To get the obvious question out of the way: Yes, there is an extant recipe for “cock ale.” It has shown up in different homebrew books, was mentioned in the diaries of Samuel Pepys and was included in the first cookbook published in the then-colonies,The Compleat Housewife from 1727.
Take 10 gallons of ale and a large cock, the older the better; parboil the cock, flay him, and stamp him in a stone mortar until his bones are broken (you must gut him when you flay him). Then, put the cock into two quarts of sack, and put to it five pounds of raisins of the sun – stoned; some blades of mace, and a few cloves. Put all these into a canvas bag, and a little before you find the ale has been working, put the bag and ale together in vessel. In a week or nine days bottle it up, fill the bottle just above the neck and give it the same time to ripen as other ale.

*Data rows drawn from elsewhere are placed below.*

Lemma decode_context_says packet limits pv :
  zlen (ev_payload (pv_envelope packet)) <= U32_MAX -> pv_fields packet = [] -> decode_context packet limits = Ok pv ->
  decodes_to BodyKind.values [DiagnosticGroup.none] packet pv.
Proof.
  intros Hp Hf H. unfold decode_context in H. cbv zeta in H. apply rbind_Ok in H as ([plan a] & Hplan & H).
  destruct (parse_indicators_words _ _ _ _ _ _ _ DiagnosticGroup.none (Z.le_refl 0) Hplan) as (Hok & Hbytes & Hch & _).
  destruct (parsed_bounds _ _ _ _ _ _ _ (Z.le_refl 0) Hplan) as (Hpl & Hb1 & Hb2). rewrite drop_0 in Hbytes.
  apply rbind_Ok in H as ([[packet' size] w] & Happ & H). cbn [fst snd] in H. inv_ok.
  eapply append_fields_rows in Happ as (Hs1 & Hs2 & Hsame & views & Hv & Hrows & Hk & Hcat); [|done|exact Hp|exact Hpl|cbn [pv_envelope set_body]; lia].
  cbn [pv_envelope pv_body_kind pv_opaque pv_change pv_fields set_body] in *. injection Hsame as He HK _ Hc. rewrite Hf in Hv. cbn [app] in Hv.
  apply negb_false_iff, Z.eqb_eq in E. unfold U32_MAX in Hp. unfold wrap64 in E. rewrite Z.mod_small in E by lia.
  eapply (one_group BodyKind.values packet pv plan _ size views); (done || lia || by apply of_kind_other).
Qed.

Lemma decode_body_says packet c limits pv :
  zlen (ev_payload (pv_envelope packet)) <= U32_MAX -> pv_fields packet = [] -> pv_body_kind packet = BodyKind.values ->
  let e := ev_envelope (pv_envelope packet) in
  decode_body packet c limits = Ok pv ->
  decodes_to (if negb (ack e) && (cancel e || (Z.land (Z.shiftr c 23) 3 =? 0)) then BodyKind.selectors else BodyKind.values)
    [DiagnosticGroup.none] packet pv.
Proof.
  intros Hp Hf Hkind e H. unfold decode_body in H. cbv zeta in H. fold e in H. apply rbind_Ok in H as ([plan a] & Hplan & H).
  destruct (parse_indicators_words _ _ _ _ _ _ _ DiagnosticGroup.none (Z.le_refl 0) Hplan) as (Hok & Hbytes & Hch & _).
  destruct (parsed_bounds _ _ _ _ _ _ _ (Z.le_refl 0) Hplan) as (Hpl & Hb1 & Hb2). rewrite drop_0 in Hbytes.
  apply rbind_Ok in H as ([packet' size] & Hbody & H). inv_ok.
  apply negb_false_iff, Z.eqb_eq in E. destruct (negb (ack e) && (cancel e || _)).
  - apply rbind_Ok in Hbody as (cif0 & _ & Hbody). apply rbind_Ok in Hbody as ([ow fields] & Hw & Hbody). injection Hbody as <- <-.
    eapply walk_layout_rows in Hw as (views & Hv & Hrows & Hk); [|apply selector_appends|done].
    cbn [pv_fields set_body] in Hv. rewrite Hf in Hv. cbn [app] in Hv. subst fields.
    unfold U32_MAX in Hp. unfold wrap64 in E. rewrite Z.mod_small in E by lia.
    eapply (one_group BodyKind.selectors packet _ plan _ 0 views); try done; try lia.
    + eapply list.Forall_impl; [exact Hk|]. intros v [Hv ?]. split_and!; [done|done|]. unfold validated. by rewrite Hv.
    + change (Z.to_nat 0) with 0%nat. rewrite take_0. clear -Hk. induction Hk as [|v l [_ Hv] _ IH]; [done|]. cbn. by rewrite Hv, IH.
  - apply rbind_Ok in Hbody as ([[p s] w] & Happ & Hbody). cbn [fst snd] in Hbody. injection Hbody as <- <-.
    eapply append_fields_rows in Happ as (Hs1 & Hs2 & Hsame & views & Hv & Hrows & Hk & Hcat); [|done|exact Hp|exact Hpl|cbn [pv_envelope set_body]; lia].
    cbn [pv_envelope pv_body_kind pv_opaque pv_change pv_fields set_body] in *. injection Hsame as He HK _ Hc. rewrite Hf in Hv. cbn [app] in Hv.
    unfold U32_MAX in Hp. unfold wrap64 in E. rewrite Z.mod_small in E by lia.
    eapply (one_group BodyKind.values packet p plan _ s views); (done || lia || congruence || by apply of_kind_other).
Qed.

(** ** Diagnostics *)

Definition blocks_of (group : DiagnosticGroup.t) (plan : option IndicatorPlan) : list Indicators :=
  match plan with Some p => [plan_indicators group p] | None => [] end.

Lemma optional_words (present : bool) payload offset aggregate group plan a o :
  0 <= offset <= zlen payload -> zlen payload <= U32_MAX ->
  (if present then
     let? (v, a) := parse_indicators FIELD_CAPACITY payload offset false aggregate in Ok (Some v, (a, wrap64 (offset + plan_bytes v)))
   else Ok (None, (aggregate, offset))) = Ok (plan, (a, o)) ->
  offset <= o <= zlen payload /\ (forall p, plan = Some p -> exists data off, plan_ok data off p) /\
  Forall indicators_ok (blocks_of group plan) /\ in_group <$> blocks_of group plan = (if present then [group] else []) /\
  take (Z.to_nat (o - offset)) (drop (Z.to_nat offset) payload) = concat (indicator_bytes <$> blocks_of group plan) /\
  existsb (fun n => Z.testbit (word_at (in_words n) 0) 31) (blocks_of group plan) = false.
Proof.
  intros Ho Hp. destruct present.
  - intros H. apply rbind_Ok in H as ([v a1] & Hplan & H). injection H as <- _ <-.
    destruct (parse_indicators_words _ _ _ _ _ _ _ group (proj1 Ho) Hplan) as (Hok & Hbytes & Hch & Hno).
    destruct (parsed_bounds _ _ _ _ _ _ _ (proj1 Ho) Hplan) as (Hpl & Hb1 & Hb2).
    unfold wrap64, U32_MAX in *. rewrite Z.mod_small by lia. replace (offset + plan_bytes v - offset) with (plan_bytes v) by lia.
    cbn [blocks_of fmap list_fmap concat existsb in_words plan_indicators in_group]. rewrite app_nil_r, orb_false_r, <- Hch.
    split_and!; try done; try lia; [intros p [= <-]; eauto|by constructor|]. destruct (plan_change v); [by specialize (Hno eq_refl)|done].
  - intros [= <- _ <-]. rewrite Z.sub_diag. split_and!; try done; lia.
Qed.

Basically, you’re dry-hopping your beer with a gutted, flayed, boiled smashed capon that has been soaked in sherry, and then adding some raisins and spices. Yum! The entire recipe is on the next page.
Commercial examples of poultry beer:
Beer is, as the saying goes, “liquid bread,” so making a stuffing beer means putting the herbs into beer. Digging around the internet, I found recipes for garlic beer and I found at least one brewery, The Maui Brewing Company, who makes an Onion Mild for the annual Maui Onion Festival. Reading more into the onion beer, it looks like the brewers take sweet Maui onions and caramelize them (or otherwise bring on the Maillard reaction), then add those to the boil and at flameout. Be sure to add some fresh thyme and oregano at flameout as well to get an herby character in there. You can use the recipe for the Marathon Mild as your base.
In New England, having creamed pearl onion side dish is customary, so we came up with an Onion Cream Ale recipe.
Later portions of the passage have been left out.